Л. Д. Троцкий, как известно, знал о британских концентрационных лагерях в Южной Африке из газетных материалов, освещавших Англо-бурскую войну. Первые упоминания о концентрационных лагерях в России, как показал П. Холквист, связаны с тем вниманием, которое российские военнослужащие и российская пресса обращали на британский прецедент. К 1920 году, когда ЧК и военным комиссариатам было поручено создать концентрационные лагеря для побежденных белых офицеров и казаков на Дону, советские власти уже приступили к классовому анализу подозрительного населения и «значительно расширили использование таких лагерей» [Holquist 2002: 201; 2003: 635–636]. Подобные прямые связи, однако, представляют собой лишь крошечные частицы огромного явления.
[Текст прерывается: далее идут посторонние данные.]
Definition metadata_report (spot : SpotMetadata) : string :=
  lines_of ["EXCHANGE_INFO_FETCH=PASS"; "BTCUSDT_EXISTS=YES"; "BTCUSDT_STATUS=TRADING";
            "BTCUSDT_SPOT_ALLOWED=YES"; "PRICE_FILTER_TICK_SIZE=" +:+ tick_size spot;
            "LOT_SIZE_STEP_SIZE=" +:+ step_size spot;
            "DERIVED_PRICE_SCALE=" +:+ pretty (scale_value (price_scale spot));
            "DERIVED_QUANTITY_SCALE=" +:+ pretty (scale_value (quantity_scale spot))].

Definition live_report (tls_verified : bool) (transport : TransportObservation)
  (runtime : RuntimeObservation) (snapshot : LocalOrderBookSnapshot) : string :=
  lines_of ["TLS_VERIFY=" +:+ pass_fail (tls_verified && to_tls_verified transport);
            "WS_HANDSHAKE=" +:+ pass_fail (to_websocket_handshake transport);
            "WS_STREAM=btcusdt@depth@100ms";
            "REAL_DEPTH_FRAMES_RECEIVED=" +:+ pretty (to_depth_frame_count transport);
            "CONNECTION_GENERATION=" +:+ pretty (to_connection_generation transport);
            "CONNECTION_ID=" +:+ to_connection_id transport;
            "REST_DEPTH_FETCH=" +:+ pass_fail (to_rest_depth_fetched transport);
            "REST_DEPTH_LIMIT=5000"; "REAL_BOOTSTRAP=PASS";
            "FINAL_PROJECTION_STATUS=" +:+ projection_status (obs_projection_status runtime);
            "FINAL_RUNTIME_STATE=" +:+ runtime_state (obs_state runtime);
            "POST_LIVE_REAL_UPDATE=PASS"; "REAL_OWNER_SNAPSHOT_CAPTURE=PASS";
            "OWNER_SNAPSHOT_LAST_UPDATE_ID=" +:+ pretty (snap_last_update_id snapshot);
            "SERVER_PING_OBSERVED=" +:+ YES_NO (to_server_ping_observed transport);
            "FINAL_TRANSPORT_TERMINAL_ERROR=NO"].

(** From the capture of the snapshot to the end. *)
Definition live_snapshot (tls_verified : bool) (transport : TransportObservation)
  (runtime : RuntimeObservation) : Thread (result Z) :=
  captured ← call gd_capture;
  match captured with
  | SnapCaptured captured =>
      let snapshot := captured_snapshot captured in
      if negb (snap_synchronized snapshot) || (snap_last_update_id snapshot =? 0)%Z
         || negb (bool_decide (snap_symbol snapshot = "BTCUSDT"))
         || snap_bids_empty snapshot || snap_asks_empty snapshot
      then say StdErr (line "REAL_OWNER_SNAPSHOT_CAPTURE=FAIL invalid_snapshot") ;; runtime_stop_and_fail
      else
        say StdOut (live_report tls_verified transport runtime snapshot) ;;
        act gd_runtime_stop ;; passed
  | _ => say StdErr (line "REAL_OWNER_SNAPSHOT_CAPTURE=FAIL") ;; runtime_stop_and_fail
  end.

(** From the transport that has started to the end. *)
Definition live_transport (tls_verified : bool) : Thread (result Z) :=
  now ← call gd_now;
  let* bootstrap := bootstrap_wait fuel (now + seconds 20)%Z no_observation in
  let '(live, runtime) := bootstrap in
  match obs_last_update_id runtime, live with
  | Some bootstrap_last_update_id, true =>
      now ← call gd_now;
      let* post_live_update := post_live_wait fuel (now + seconds 10)%Z bootstrap_last_update_id in
      if negb post_live_update then
        say StdErr (line "POST_LIVE_REAL_UPDATE=FAIL") ;; both_stop_and_fail
      else
      now ← call gd_now;
      run* ping_wait fuel (now + seconds 25)%Z in
      act gd_transport_stop ;;
      final_transport ← call gd_observe_transport;
      runtime ← call (gd_observe_runtime SpotProduct);
      if negb (live_acceptance_ready final_transport runtime) then
        print_terminal_error (to_terminal_error final_transport) ;;
        say StdErr (bootstrap_failure " final_transport_or_runtime" runtime) ;;
        runtime_stop_and_fail
      else live_snapshot tls_verified final_transport runtime
  | _, _ =>
      transport ← call gd_observe_transport;
      print_terminal_error (to_terminal_error transport) ;;
      say StdErr (bootstrap_failure "" runtime) ;;
      both_stop_and_fail
  end.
Как предполагает Клаус Мюльхан, рассматривая «темную сторону глобализации»,

глобальное распространение институтов массового интернирования показывает, как за относительно короткий промежуток времени эти институты и их основные концепции пересекали границы и присваивались другими странами, в то время как мировые правящие элиты искали мощные стратегии, чтобы положить конец оппозиции и сопротивлению их проектам расширения и консолидации.

Он продолжает:

Одновременное появление современных институтов массового заключения в Латинской Америке, Африке, России, Японии и Китае было не столько запоздалым копированием европейской модели, сколько синхронным присвоением глобально циркулирующей идеи [Mühlhahn 2009].

В то же время присвоение практик и моделей всегда включает интерпретацию, одомашнивание и, как правило, адаптацию, поскольку эти практики реализуются в другом контексте. Любая межнациональная проблематика в исследованиях ГУЛАГа касается не только прецедентов, которые повлияли на российский и советский опыт в эпоху войн и революций. Она включает также проблемы экспорта уже сформированной модели ГУЛАГа в такие страны, как Китай, Северная Корея и государства Восточной Европы, – страны, где велико было влияние советских консультантов, коммунистов, побывавших в Советском Союзе, и модели сталинского СССР в целом.

И межнациональная, и компаративная история ГУЛАГа находится пока в зачаточном состоянии. Понимая, сколько работы еще предстоит проделать, рассмотрим более подробно отдельные главы, составляющие эту книгу.


Олег Хлевнюк открывает сборник наиболее масштабным сопоставлением: в его главе представлено широкое, полное переосмысление отношений между Гулагом и советской системой как таковой, «Гулаг и не-Гулаг как единое целое». Масштаб темы таков, что Хлевнюк вынужден разделить свое исследование на четыре обозримых направления анализа: границы Гулага; каналы его взаимодействия с внешним миром; его роль в качестве модели для не-Гулага; его место в многослойном, иерархическом советском обществе. Среди основных выводов Хлевнюка можно отметить следующие: границы состояли из большой пограничной зоны полусвободной рабочей силы; каналы связи были надежными, поскольку десятки миллионов перемещались между Гулагом и не-Гулагом; Гулаг как модель породил более широкую стратегию внутренней колонизации на советской периферии, поскольку особая субкультура Гулага распространялась на окружающий мир через большие скопления бывших заключенных. Но самые далеко идущие выводы Хлевнюка связаны с последним направлением анализа, социально-политической иерархией Гулага. Автор полагает, что способы, которыми Гулаг порождал различные слои жертв, выгодоприобретателей и «прокуроров» партийного государства внутри и за пределами своих границ, повлияли не только на период с 1930-х по 1950-е годы, но и имели соответствующие долгосрочные последствия. Последствия сказались в циклах десталинизации и ресталинизации, во время которых возникали соответственные группы апологетов и критиков сталинизма. Хлевнюк предполагает, что это наследие сохранилось по сей день и напрямую влияет на консервативное возрождение путинской России.